**Work order**
In the records below, find each line containing the word "Proof" and copy it.

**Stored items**
[Start of Attachment]

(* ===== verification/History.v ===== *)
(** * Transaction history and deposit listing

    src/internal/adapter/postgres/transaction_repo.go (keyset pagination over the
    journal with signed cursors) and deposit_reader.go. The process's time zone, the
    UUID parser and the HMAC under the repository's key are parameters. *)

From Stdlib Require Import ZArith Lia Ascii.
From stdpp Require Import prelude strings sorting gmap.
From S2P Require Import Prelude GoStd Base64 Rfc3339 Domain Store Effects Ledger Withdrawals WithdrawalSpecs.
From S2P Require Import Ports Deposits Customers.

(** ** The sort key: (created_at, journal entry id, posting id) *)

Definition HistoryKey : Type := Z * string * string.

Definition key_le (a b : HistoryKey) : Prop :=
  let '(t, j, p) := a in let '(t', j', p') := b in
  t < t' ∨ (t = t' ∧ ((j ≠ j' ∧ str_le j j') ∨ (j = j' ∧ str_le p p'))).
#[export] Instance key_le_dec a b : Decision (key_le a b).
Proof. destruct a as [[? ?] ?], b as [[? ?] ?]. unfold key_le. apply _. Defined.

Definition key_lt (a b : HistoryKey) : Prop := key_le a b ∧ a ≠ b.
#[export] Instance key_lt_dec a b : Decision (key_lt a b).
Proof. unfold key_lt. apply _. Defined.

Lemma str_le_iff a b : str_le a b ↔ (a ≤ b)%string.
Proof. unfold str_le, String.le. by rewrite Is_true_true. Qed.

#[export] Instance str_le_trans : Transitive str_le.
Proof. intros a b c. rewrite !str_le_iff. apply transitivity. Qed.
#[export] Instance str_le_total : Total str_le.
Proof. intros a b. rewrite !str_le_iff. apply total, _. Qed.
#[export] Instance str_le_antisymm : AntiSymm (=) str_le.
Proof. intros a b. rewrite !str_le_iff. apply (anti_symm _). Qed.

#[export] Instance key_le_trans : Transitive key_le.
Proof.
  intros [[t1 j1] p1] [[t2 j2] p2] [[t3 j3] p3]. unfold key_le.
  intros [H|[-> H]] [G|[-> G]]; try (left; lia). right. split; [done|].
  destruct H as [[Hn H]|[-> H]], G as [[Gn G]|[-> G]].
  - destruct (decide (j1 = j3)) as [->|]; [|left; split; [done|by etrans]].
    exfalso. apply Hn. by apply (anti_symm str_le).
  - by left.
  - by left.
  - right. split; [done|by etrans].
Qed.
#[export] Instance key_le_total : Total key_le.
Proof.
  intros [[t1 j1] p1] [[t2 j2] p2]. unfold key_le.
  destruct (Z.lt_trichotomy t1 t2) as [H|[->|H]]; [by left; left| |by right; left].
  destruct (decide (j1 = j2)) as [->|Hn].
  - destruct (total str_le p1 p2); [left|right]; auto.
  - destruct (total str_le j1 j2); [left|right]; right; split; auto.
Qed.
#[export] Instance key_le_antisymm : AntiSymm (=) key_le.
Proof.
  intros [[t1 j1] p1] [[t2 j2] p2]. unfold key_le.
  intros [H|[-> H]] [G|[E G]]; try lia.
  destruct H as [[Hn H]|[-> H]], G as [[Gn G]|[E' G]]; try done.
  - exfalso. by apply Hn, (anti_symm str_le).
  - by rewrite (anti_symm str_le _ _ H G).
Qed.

[End of Attachment]

**Exercise result**
Proof. destruct a as [[? ?] ?], b as [[? ?] ?]. unfold key_le. apply _. Defined.
Proof. unfold key_lt. apply _. Defined.
Proof. unfold str_le, String.le. by rewrite Is_true_true. Qed.
Proof. intros a b c. rewrite !str_le_iff. apply transitivity. Qed.
Proof. intros a b. rewrite !str_le_iff. apply total, _. Qed.
Proof. intros a b. rewrite !str_le_iff. apply (anti_symm _). Qed.
Proof.
Proof.
Proof.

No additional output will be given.